● **What is expected**: Only those lines in the data below from the line containing "congruence." through the line containing "(** What the", both included, should be restated word for word.

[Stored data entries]
:::
(** X6: every call before the engine start is made with the tree as it was
    when [main] was called, and every call before the block with the engine
    as it was: nothing is mounted or served while the handlers are built. *)
Theorem nothing_served_while_wiring (E : env) (w : world) (c : call) (wc : world) :
  (c, wc) ∈ calls (main E w) ->
  (c ≠ EngineBlock -> engine wc = engine w) /\
  (c ≠ EngineStart -> c ≠ EngineBlock -> tree wc = tree w).
Proof.
  run_main; simpl_calls; intros Hin; in_calls Hin.
  all: injection Hin as -> ->; split; [intros ? | intros ? ?]; done.
Qed.

Lemma nothing_served_while_wiring_witness :
  engine w_at_mount = engine w_empty /\ tree w_at_mount = tree w_empty.
Proof.
  assert (Hin : calls (main E_ok w_empty) !! 4 =
                Some (Mount 1%positive "/" (VDict ∅), w_at_mount))
    by (vm_compute; reflexivity).
  apply list_elem_of_lookup_2 in Hin.
  destruct (nothing_served_while_wiring E_ok w_empty _ _ Hin) as [He Ht].
  split; [by apply He | by apply Ht].
Defined.

Lemma bind_ext {A B} (m : M A) (k1 k2 : A -> M B) (w : world) :
  (forall a w', k1 a w' = k2 a w') -> bind m k1 w = bind m k2 w.
Proof.
  intros Hk. rewrite !bind_run.
  destruct (result (m w)); [by rewrite Hk | done..].
Qed.
(** * Runtime coverage aggregation across replicas (package [coverage])

    A shallow embedding of the Go package [github.com/compashka/coverage]:
    the identity provider ([hostname]), the peer collector
    ([requestOtherProfile] with [write]), the peer reset broadcaster
    ([resetOtherProfile]), the report aggregator
    ([calculateTotalCoverage]) and the HTTP handlers.

    Conventions.
    - A Go [error] is a value of [error] below; [nil] is [None] in
      [option error], and a Go pair [(v, err)] is a [result].
    - Go [int] and [time.Duration] are [Z]; no arithmetic that could wrap
      is performed on them by the package.
    - Go [string] and [[]byte] are [string] (sequences of 8-bit bytes).
    - [float64] is the kernel's binary64 ([PrimFloat.float]).
    - The outside world (clock, network, operating system, external tools)
      is an explicit script that the functions consume; the state they
      change (file system, response writer) is passed explicitly. *)

From Stdlib Require Import ZArith String Ascii List Bool Lia.
From Stdlib Require Import DecimalString Floats Uint63.
From stdpp Require Import gmap strings list.

#[local] Open Scope Z_scope.
#[local] Open Scope string_scope.
#[local] Open Scope list_scope.
Set Warnings "-clear-no-such-hyp".

(** ** Errors *)

(** [New] is an error with a fixed or library-provided text
    ([errors.New], [fmt.Errorf] without an operand, or an error handed
    back by the runtime); [Wrap prefix cause] is
    [fmt.Errorf(prefix + "%v", cause)] (or ["%w"]). *)
Inductive error : Type :=
| New (text : string)
| Wrap (prefix : string) (cause : error).

(** [err.Error()]. *)
Fixpoint Error (e : error) : string :=
  match e with
  | New text => text
  | Wrap prefix cause => prefix +:+ Error cause
  end.

Inductive result (A : Type) : Type :=
| Ok (a : A)
| Err (e : error).
Arguments Ok {A} a.
Arguments Err {A} e.

(** ** Bytes and strings *)

Module GoStrings.

Definition byte_in (lo hi : ascii) (c : ascii) : bool :=
  (N_of_ascii lo <=? N_of_ascii c)%N && (N_of_ascii c <=? N_of_ascii hi)%N.
(** The key of two corners that fit the fields, as a number. *)
Lemma make_edge_key_code c0 c1 :
  0 <= ix c0 < 2 ^ 14 -> 0 <= iy c0 < 2 ^ 14 -> 0 <= iz c0 < 2 ^ 14 ->
  0 <= ix c1 < 2 ^ 14 -> 0 <= iy c1 < 2 ^ 14 -> 0 <= iz c1 < 2 ^ 14 ->
  make_edge_key c0 c1
  = key_code (Glm.imin c0 c1)
             (if negb (ix c0 =? ix c1) then 0
              else if negb (iy c0 =? iy c1) then 1 else 2).
Proof.
  intros Hx0 Hy0 Hz0 Hx1 Hy1 Hz1. unfold make_edge_key, key_code.
  set (m := Glm.imin c0 c1).
  assert (0 <= ix m < 2 ^ 14 /\ 0 <= iy m < 2 ^ 14 /\ 0 <= iz m < 2 ^ 14)
    as (Hmx & Hmy & Hmz) by (unfold m, Glm.imin; simpl; lia).
  assert ((ix (Glm.imax c0 c1) =? ix m) = (ix c0 =? ix c1)) as ->.
  { unfold m, Glm.imax, Glm.imin. simpl.
    destruct (Z.eqb_spec (ix c0) (ix c1)); [apply Z.eqb_eq | apply Z.eqb_neq] ; pow_lia. }
  assert ((iy (Glm.imax c0 c1) =? iy m) = (iy c0 =? iy c1)) as ->.
  { unfold m, Glm.imax, Glm.imin. simpl.
    destruct (Z.eqb_spec (iy c0) (iy c1)); [apply Z.eqb_eq | apply Z.eqb_neq] ; pow_lia. }
  set (a := if negb (ix c0 =? ix c1) then 0
            else if negb (iy c0 =? iy c1) then 1 else 2).
  assert (0 <= a <= 2) as Ha
    by (unfold a; destruct (negb _); [lia|]; destruct (negb _); lia).
  unfold shl64, to_u64.
  rewrite !Z.shiftl_mul_pow2 by pow_lia.
  rewrite (Z.mod_small (ix m)), (Z.mod_small (iy m)), (Z.mod_small (iz m))
    by pow_lia.
  rewrite (Z.mod_small (ix m * 2 ^ 44)), (Z.mod_small (iy m * 2 ^ 30)),
    (Z.mod_small (iz m * 2 ^ 16)), (Z.mod_small (a * 2 ^ 14)) by pow_lia.
  rewrite (lor_shift_add (ix m) (iy m * 2 ^ 30) 44) by pow_lia.
  replace (ix m * 2 ^ 44 + iy m * 2 ^ 30)
    with ((ix m * 2 ^ 14 + iy m) * 2 ^ 30) by pow_lia.
  rewrite (lor_shift_add _ (iz m * 2 ^ 16) 30) by pow_lia.
  replace ((ix m * 2 ^ 14 + iy m) * 2 ^ 30 + iz m * 2 ^ 16)
    with ((ix m * 2 ^ 28 + iy m * 2 ^ 14 + iz m) * 2 ^ 16) by pow_lia.
  rewrite (lor_shift_add _ (a * 2 ^ 14) 16) by pow_lia.
  pow_lia.
Qed.

Lemma key_code_inj m a m' a' :
  0 <= ix m < 2 ^ 14 -> 0 <= iy m < 2 ^ 14 -> 0 <= iz m < 2 ^ 14 ->
  0 <= ix m' < 2 ^ 14 -> 0 <= iy m' < 2 ^ 14 -> 0 <= iz m' < 2 ^ 14 ->
  0 <= a <= 2 -> 0 <= a' <= 2 ->
  key_code m a = key_code m' a' -> m = m' /\ a = a'.
Proof.
  unfold key_code. destruct m as [mx my mz], m' as [nx ny nz]. simpl. intros.
  assert (mx = nx /\ my = ny /\ mz = nz /\ a = a') as (-> & -> & -> & ->)
    by pow_lia.
  done.
Qed.

(** Every edge of a cube joins a corner to its neighbour along one axis. *)
Lemma edge_corners_unit x y z e :
  0 <= e < 12 ->
  exists a, 0 <= a <= 2 /\
    let c := edge_corners x y z e in
    (c.2 = unit_step a c.1 \/ c.1 = unit_step a c.2) /\
    x <= ix c.1 <= x + 1 /\ y <= iy c.1 <= y + 1 /\ z <= iz c.1 <= z + 1 /\
    x <= ix c.2 <= x + 1 /\ y <= iy c.2 <= y + 1 /\ z <= iz c.2 <= z + 1.
Proof.
  intros He.
  assert (e = 0 \/ e = 1 \/ e = 2 \/ e = 3 \/ e = 4 \/ e = 5 \/ e = 6 \/ e = 7
          \/ e = 8 \/ e = 9 \/ e = 10 \/ e = 11) as Hcases by pow_lia.
  destruct Hcases as [->|[->|[->|[->|[->|[->|[->|[->|[->|[->|[->| ->]]]]]]]]]]];
    [ exists 0 | exists 1 | exists 0 | exists 1 | exists 0 | exists 1
    | exists 0 | exists 1 | exists 2 | exists 2 | exists 2 | exists 2 ];
    (split; [lia|]); cbv -[Z.add Z.le Z.lt]; (split; [|lia]);
    first [ left; f_equal; lia | right; f_equal; lia ].
Qed.

(** The key of a unit edge names its lower corner and its axis. *)
Lemma unit_edge_key c a :
  0 <= a <= 2 ->
  0 <= ix c -> 0 <= iy c -> 0 <= iz c ->
  ix (unit_step a c) < 2 ^ 14 -> iy (unit_step a c) < 2 ^ 14 ->
  iz (unit_step a c) < 2 ^ 14 ->
  make_edge_key c (unit_step a c) = key_code c a.
Proof.
  intros Ha Hx Hy Hz Hx' Hy' Hz'. destruct c as [cx cy cz].
  assert (a = 0 \/ a = 1 \/ a = 2) as [->|[->| ->]] by lia;
    unfold unit_step in *; cbn in *;
    (rewrite make_edge_key_code by (cbn; pow_lia)); cbn;
    unfold Glm.imin; cbn;
    rewrite ?(Z.min_l cx), ?(Z.min_l cy), ?(Z.min_l cz) by lia;
    repeat match goal with
           | |- context [?u =? ?v] => destruct (Z.eqb_spec u v); try lia
           end; reflexivity.
Qed.

(** An edge of a cube, seen from its lower corner. *)
Lemma oriented_edge x y z e :
  fits_key x y z -> 0 <= e < 12 ->
  exists m a, 0 <= a <= 2 /\
    0 <= ix m < 2 ^ 14 /\ 0 <= iy m < 2 ^ 14 /\ 0 <= iz m < 2 ^ 14 /\
    edge_key_of x y z e = key_code m a /\
    (edge_corners x y z e = (m, unit_step a m)
     \/ edge_corners x y z e = (unit_step a m, m)).
Proof.
  intros (Hx & Hy & Hz) He. unfold edge_key_of.
  destruct (edge_corners_unit x y z e He) as (a & Ha & Hs & B).
  destruct (edge_corners x y z e) as [p q]. cbn [fst snd] in *.
  destruct Hs as [E|E].
  - exists p, a. subst q.
    repeat split; try pow_lia; [|by left].
    apply unit_edge_key; pow_lia.
  - exists q, a. subst p.
    repeat split; try pow_lia; [|by right].
    rewrite ExtractFacts.make_edge_key_sym. apply unit_edge_key; pow_lia.
Qed.
Lemma elem_of_shadow_ids (heap : list Resource.t) (i : nat) (a : bool) :
  (i, a) ∈ shadow heap → i ∈ Resource.id <$> heap.
Proof.
  unfold shadow. intros [r [[= -> ->] Hin]]%list_elem_of_fmap.
  by apply list_elem_of_fmap_2.
Qed.

Lemma pristine_reset (r : Resource.t) : pristine (Resource.reset r).
Proof. reflexivity. Qed.

(** Where an element of the pool comes from when resources are reset: it
    is the resource with the same id, untouched or reset, and reset when
    its id is among those of the loop. *)
Lemma reset_each_elem (refs heap : list Resource.t) (r' : Resource.t) :
  r' ∈ RAM.for_each Resource.reset refs heap →
  ∃ r, r ∈ heap ∧ Resource.id r = Resource.id r'
       ∧ (r' = r ∨ pristine r')
       ∧ (Resource.id r' ∈ Resource.id <$> refs → pristine r').
Proof.
  unfold RAM.for_each. revert heap.
  induction refs as [|r0 refs IH]; intros heap Hin.
  - exists r'. repeat split; [done | by left |]. intros H. inversion H.
  - cbn [foldl] in Hin.
    destruct (IH _ Hin) as (r1 & Hr1 & Hid1 & Hsame & Hrefs).
    unfold Resource.update in Hr1.
    change (map ?g heap) with (g <$> heap) in Hr1.
    apply list_elem_of_fmap in Hr1 as (r & -> & Hr). exists r.
    destruct (Nat.eqb_spec (Resource.id r) (Resource.id r0)) as [Heq|Hne].
    + assert (pristine r') as Hp.
      { destruct Hsame as [->|?]; [apply pristine_reset | done]. }
      repeat split; [done | exact Hid1 | by right | done].
    + repeat split; [done | exact Hid1 | exact Hsame |].
      rewrite fmap_cons. intros [Heq|?]%elem_of_cons; [| by apply Hrefs].
      congruence.
Qed.
(** * shop.py: inventory and sales ledger of a small shop

    A shallow embedding of [shop.py].  Python objects live in a store:
    a [Product] is an object reached through a reference, the inventory
    dictionary maps product ids to references and a [Sale] keeps the
    references of the products it sold, so an update made through the
    inventory is seen by every holder of the object.  The two CSV files
    are part of the state.  Methods are computations in a state monad
    whose state survives a raised exception, as a Python object keeps
    the mutations made before the exception.

    The [csv] module and the text mode of [open] are modelled character
    by character, with the excel dialect that the program uses: the
    writer's quoting, the translation of line breaks on reading, and
    the parser of the reader with its states.  The text of a float
    ([repr], [float]) is taken from the interpreter as two functions,
    [repr] within the 24 characters that it never exceeds.

    Characters are the code points below 256.  The two limits of the
    interpreter that the program can reach are modelled at their
    defaults, which the program never changes: the largest field of the
    CSV reader (131072 characters) and the largest number of digits of
    a conversion between [int] and [str] (4300). *)

From Stdlib Require Import ZArith List String Ascii Bool Lia Floats.
From Stdlib Require DecimalZ DecimalPos DecimalFacts.
Import ListNotations.

Open Scope string_scope.
Open Scope Z_scope.
Open Scope list_scope.

(** ** Python values *)

Inductive exn : Type :=
| KeyError | ValueError | TypeError | OverflowError | EOFError | CsvError.

Inductive result (A : Type) : Type :=
| Ok (a : A)
| Raise (e : exn).
Arguments Ok {A} a.
Arguments Raise {A} e.

(** What the program stores as an id or a name: a [str], or the [None]
    that [csv.DictReader] puts in a row shorter than the header. *)
Inductive pyval : Type :=
| PyNone
| PyStr (s : string).

Definition pyval_eqb (a b : pyval) : bool :=
  match a, b with
  | PyNone, PyNone => true
  | PyStr s, PyStr t => String.eqb s t
  | _, _ => false
  end.

(** ** Characters and text *)

Definition LF : ascii := "010"%char.
Definition CR : ascii := "013"%char.
Definition COMMA : ascii := ","%char.
Definition QUOTE : ascii := "034"%char.

Definition is_newline (c : ascii) : bool := Ascii.eqb c LF || Ascii.eqb c CR.

Definition str1 (c : ascii) : string := String c EmptyString.

(** [str.lower] on the letters A to Z; no other character below 256
    lowers to a letter of ["done"]. *)
Definition ascii_lower (c : ascii) : ascii :=
  let n := nat_of_ascii c in
  if (Nat.leb 65 n && Nat.leb n 90)%bool then ascii_of_nat (n + 32) else c.

Fixpoint lower (s : string) : string :=
  match s with
  | EmptyString => EmptyString
  | String c s' => String (ascii_lower c) (lower s')
  end.

(** *** int(str) and str(int) *)

(** The largest number of digits that [int] takes from a [str] and that
    [str] prints of an [int]; beyond it both raise [ValueError]. *)
Definition max_str_digits : Z := 4300.

(** The characters [int] strips: tab to carriage return, space, and the
    two spaces above 127. *)
Definition is_space (c : ascii) : bool :=
  let n := nat_of_ascii c in
  ((Nat.leb 9 n && Nat.leb n 13) || Nat.eqb n 32 || Nat.eqb n 133 || Nat.eqb n 160)%bool.

Definition digit_of (c : ascii) : option (Decimal.uint -> Decimal.uint) :=
  match nat_of_ascii c with
  | 48%nat => Some Decimal.D0 | 49%nat => Some Decimal.D1
  | 50%nat => Some Decimal.D2 | 51%nat => Some Decimal.D3
  | 52%nat => Some Decimal.D4 | 53%nat => Some Decimal.D5
  | 54%nat => Some Decimal.D6 | 55%nat => Some Decimal.D7
  | 56%nat => Some Decimal.D8 | 57%nat => Some Decimal.D9
  | _ => None
  end.

Fixpoint all_space (s : string) : bool :=
  match s with
  | EmptyString => true
  | String c s' => (is_space c && all_space s')%bool
  end.

Fixpoint lstrip (s : string) : string :=
  match s with
  | EmptyString => EmptyString
  | String c s' => if is_space c then lstrip s' else s
  end.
:::
● **Written reply**:
      congruence.
Qed.
(** * shop.py: inventory and sales ledger of a small shop

    A shallow embedding of [shop.py].  Python objects live in a store:
    a [Product] is an object reached through a reference, the inventory
    dictionary maps product ids to references and a [Sale] keeps the
    references of the products it sold, so an update made through the
    inventory is seen by every holder of the object.  The two CSV files
    are part of the state.  Methods are computations in a state monad
    whose state survives a raised exception, as a Python object keeps
    the mutations made before the exception.

    The [csv] module and the text mode of [open] are modelled character
    by character, with the excel dialect that the program uses: the
    writer's quoting, the translation of line breaks on reading, and
    the parser of the reader with its states.  The text of a float
    ([repr], [float]) is taken from the interpreter as two functions,
    [repr] within the 24 characters that it never exceeds.

    Characters are the code points below 256.  The two limits of the
    interpreter that the program can reach are modelled at their
    defaults, which the program never changes: the largest field of the
    CSV reader (131072 characters) and the largest number of digits of
    a conversion between [int] and [str] (4300). *)

From Stdlib Require Import ZArith List String Ascii Bool Lia Floats.
From Stdlib Require DecimalZ DecimalPos DecimalFacts.
Import ListNotations.

Open Scope string_scope.
Open Scope Z_scope.
Open Scope list_scope.

(** ** Python values *)

Inductive exn : Type :=
| KeyError | ValueError | TypeError | OverflowError | EOFError | CsvError.

Inductive result (A : Type) : Type :=
| Ok (a : A)
| Raise (e : exn).
Arguments Ok {A} a.
Arguments Raise {A} e.

(** What the program stores as an id or a name: a [str], or the [None]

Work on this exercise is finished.